In the records below, find the line that contains "Definition file_ok (n" and the line that contains "Lemma lookup_close_all ps". Set down exactly those lines and every line between them, and nothing more.

___ PROVIDED RECORDS

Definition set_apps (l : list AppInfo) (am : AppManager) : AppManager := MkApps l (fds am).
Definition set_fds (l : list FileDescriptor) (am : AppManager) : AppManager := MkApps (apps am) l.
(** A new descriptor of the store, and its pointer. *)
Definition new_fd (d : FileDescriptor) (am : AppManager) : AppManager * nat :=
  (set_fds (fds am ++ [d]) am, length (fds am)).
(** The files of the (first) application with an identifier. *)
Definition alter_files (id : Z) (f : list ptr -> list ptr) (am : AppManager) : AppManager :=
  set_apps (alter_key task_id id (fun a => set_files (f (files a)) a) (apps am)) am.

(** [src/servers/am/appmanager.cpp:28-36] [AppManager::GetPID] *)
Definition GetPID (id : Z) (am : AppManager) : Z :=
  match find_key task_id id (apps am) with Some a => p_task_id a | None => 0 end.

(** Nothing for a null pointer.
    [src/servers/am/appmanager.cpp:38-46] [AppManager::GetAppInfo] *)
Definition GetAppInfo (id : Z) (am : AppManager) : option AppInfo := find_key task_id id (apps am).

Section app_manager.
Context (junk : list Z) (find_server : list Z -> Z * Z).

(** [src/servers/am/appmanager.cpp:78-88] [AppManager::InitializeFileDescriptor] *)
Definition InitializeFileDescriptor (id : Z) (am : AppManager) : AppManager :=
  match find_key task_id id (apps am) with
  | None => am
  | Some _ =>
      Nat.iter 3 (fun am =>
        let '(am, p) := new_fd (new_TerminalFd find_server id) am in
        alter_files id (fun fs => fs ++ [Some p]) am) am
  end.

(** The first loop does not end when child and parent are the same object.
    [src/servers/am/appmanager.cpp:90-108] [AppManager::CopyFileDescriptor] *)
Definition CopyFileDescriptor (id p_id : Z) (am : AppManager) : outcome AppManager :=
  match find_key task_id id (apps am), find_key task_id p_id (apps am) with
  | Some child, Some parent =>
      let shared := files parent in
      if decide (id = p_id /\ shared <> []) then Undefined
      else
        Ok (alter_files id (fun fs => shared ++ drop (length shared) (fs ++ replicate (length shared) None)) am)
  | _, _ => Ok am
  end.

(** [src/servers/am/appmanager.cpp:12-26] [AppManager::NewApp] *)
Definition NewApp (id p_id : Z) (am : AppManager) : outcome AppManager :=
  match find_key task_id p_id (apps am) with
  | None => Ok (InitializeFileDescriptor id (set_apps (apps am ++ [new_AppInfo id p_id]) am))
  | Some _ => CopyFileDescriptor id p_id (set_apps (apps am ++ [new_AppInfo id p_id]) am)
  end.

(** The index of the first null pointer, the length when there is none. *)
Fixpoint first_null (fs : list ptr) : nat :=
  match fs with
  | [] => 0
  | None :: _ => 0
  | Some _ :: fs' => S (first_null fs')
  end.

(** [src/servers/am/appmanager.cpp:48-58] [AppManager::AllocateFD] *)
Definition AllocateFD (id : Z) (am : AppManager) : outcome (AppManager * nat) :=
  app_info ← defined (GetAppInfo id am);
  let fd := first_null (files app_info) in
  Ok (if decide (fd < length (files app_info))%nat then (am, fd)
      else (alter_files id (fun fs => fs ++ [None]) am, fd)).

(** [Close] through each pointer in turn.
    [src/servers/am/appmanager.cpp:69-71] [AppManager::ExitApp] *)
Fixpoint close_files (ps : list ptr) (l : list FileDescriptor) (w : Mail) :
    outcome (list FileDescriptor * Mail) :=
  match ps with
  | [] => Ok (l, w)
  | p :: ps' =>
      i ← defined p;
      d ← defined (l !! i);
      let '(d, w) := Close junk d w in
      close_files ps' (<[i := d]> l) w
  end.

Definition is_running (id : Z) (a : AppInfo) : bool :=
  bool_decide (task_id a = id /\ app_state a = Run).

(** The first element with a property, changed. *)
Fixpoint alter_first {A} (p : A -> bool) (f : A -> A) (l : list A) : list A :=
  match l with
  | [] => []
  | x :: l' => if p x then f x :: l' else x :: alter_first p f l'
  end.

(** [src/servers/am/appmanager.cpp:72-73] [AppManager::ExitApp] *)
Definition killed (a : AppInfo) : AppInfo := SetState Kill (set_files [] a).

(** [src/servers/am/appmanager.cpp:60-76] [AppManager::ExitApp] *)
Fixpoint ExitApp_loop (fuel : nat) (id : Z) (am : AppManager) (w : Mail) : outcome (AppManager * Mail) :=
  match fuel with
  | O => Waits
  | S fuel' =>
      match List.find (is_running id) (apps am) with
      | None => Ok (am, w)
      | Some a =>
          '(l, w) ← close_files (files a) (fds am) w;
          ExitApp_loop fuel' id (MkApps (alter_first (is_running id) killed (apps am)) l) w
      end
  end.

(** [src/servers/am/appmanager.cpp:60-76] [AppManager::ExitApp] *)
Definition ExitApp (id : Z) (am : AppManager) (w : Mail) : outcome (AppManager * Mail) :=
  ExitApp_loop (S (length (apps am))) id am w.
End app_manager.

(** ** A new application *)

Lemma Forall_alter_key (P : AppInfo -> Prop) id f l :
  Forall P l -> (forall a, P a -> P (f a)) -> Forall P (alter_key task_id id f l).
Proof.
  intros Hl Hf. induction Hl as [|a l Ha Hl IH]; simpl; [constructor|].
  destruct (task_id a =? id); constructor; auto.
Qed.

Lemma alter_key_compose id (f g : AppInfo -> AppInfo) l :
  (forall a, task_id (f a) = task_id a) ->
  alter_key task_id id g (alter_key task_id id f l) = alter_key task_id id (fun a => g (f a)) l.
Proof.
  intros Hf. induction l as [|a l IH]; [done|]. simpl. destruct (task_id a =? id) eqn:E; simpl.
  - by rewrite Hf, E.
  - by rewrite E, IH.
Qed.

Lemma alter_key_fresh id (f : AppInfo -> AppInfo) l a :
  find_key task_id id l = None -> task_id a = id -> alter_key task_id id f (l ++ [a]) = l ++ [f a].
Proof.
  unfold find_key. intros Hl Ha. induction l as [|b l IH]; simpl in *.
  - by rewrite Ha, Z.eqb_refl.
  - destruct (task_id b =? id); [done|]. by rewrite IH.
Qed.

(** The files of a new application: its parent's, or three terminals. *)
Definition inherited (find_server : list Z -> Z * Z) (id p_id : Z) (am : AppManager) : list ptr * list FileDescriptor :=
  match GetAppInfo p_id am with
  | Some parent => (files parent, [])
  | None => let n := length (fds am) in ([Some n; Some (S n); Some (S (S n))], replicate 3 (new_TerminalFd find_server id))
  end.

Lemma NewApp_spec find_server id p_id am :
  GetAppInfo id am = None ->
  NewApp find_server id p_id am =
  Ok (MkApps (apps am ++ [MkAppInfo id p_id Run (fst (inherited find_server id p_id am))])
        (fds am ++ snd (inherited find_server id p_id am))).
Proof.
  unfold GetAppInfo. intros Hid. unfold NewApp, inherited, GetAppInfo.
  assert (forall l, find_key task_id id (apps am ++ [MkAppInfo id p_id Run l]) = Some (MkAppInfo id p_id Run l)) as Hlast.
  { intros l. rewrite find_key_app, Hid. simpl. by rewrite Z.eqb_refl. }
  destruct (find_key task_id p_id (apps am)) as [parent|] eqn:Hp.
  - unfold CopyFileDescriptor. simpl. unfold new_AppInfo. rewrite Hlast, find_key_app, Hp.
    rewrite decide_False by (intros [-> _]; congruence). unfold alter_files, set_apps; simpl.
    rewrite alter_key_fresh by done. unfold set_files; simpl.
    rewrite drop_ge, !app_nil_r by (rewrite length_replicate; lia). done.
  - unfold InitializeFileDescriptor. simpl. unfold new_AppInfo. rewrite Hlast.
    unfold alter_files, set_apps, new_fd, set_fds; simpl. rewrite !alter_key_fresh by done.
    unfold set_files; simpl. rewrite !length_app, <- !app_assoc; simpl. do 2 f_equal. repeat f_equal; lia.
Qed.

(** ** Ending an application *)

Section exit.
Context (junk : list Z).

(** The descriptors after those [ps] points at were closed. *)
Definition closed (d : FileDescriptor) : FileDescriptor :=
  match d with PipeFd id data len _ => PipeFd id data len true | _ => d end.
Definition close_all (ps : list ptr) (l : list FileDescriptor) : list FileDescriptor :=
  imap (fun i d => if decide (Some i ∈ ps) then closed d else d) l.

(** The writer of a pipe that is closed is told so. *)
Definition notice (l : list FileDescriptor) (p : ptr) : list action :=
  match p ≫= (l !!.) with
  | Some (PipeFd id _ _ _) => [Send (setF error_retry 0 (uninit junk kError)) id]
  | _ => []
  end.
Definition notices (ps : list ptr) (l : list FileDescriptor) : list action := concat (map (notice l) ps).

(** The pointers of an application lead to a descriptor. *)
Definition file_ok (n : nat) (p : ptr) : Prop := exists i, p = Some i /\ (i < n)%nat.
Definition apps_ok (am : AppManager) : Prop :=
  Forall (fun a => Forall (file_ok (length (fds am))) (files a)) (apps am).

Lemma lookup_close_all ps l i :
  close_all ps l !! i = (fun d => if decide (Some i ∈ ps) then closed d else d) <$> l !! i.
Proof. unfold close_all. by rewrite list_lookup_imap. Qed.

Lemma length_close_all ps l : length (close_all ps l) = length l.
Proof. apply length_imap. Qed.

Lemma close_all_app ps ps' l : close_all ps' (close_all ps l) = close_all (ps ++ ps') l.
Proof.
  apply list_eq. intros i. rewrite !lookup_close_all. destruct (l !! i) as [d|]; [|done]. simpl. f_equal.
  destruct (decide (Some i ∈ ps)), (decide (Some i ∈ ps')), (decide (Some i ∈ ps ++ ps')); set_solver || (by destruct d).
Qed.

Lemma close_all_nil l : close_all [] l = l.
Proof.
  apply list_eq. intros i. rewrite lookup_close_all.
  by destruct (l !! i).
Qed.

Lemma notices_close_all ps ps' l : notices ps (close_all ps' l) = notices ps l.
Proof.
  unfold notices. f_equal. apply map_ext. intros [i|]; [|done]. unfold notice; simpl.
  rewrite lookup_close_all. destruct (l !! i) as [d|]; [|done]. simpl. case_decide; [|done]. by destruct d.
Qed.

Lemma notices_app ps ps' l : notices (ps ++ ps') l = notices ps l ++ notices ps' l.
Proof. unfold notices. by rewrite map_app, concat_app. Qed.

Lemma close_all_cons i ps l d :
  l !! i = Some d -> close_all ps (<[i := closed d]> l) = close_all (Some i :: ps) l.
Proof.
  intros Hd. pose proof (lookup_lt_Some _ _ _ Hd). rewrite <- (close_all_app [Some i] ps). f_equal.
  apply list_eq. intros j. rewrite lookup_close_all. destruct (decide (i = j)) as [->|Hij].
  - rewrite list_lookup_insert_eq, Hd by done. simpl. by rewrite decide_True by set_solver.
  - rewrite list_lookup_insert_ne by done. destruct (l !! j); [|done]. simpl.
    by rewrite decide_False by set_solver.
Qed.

______

(RESPONSE)
Definition file_ok (n : nat) (p : ptr) : Prop := exists i, p = Some i /\ (i < n)%nat.
Definition apps_ok (am : AppManager) : Prop :=
  Forall (fun a => Forall (file_ok (length (fds am))) (files a)) (apps am).

Lemma lookup_close_all ps l i :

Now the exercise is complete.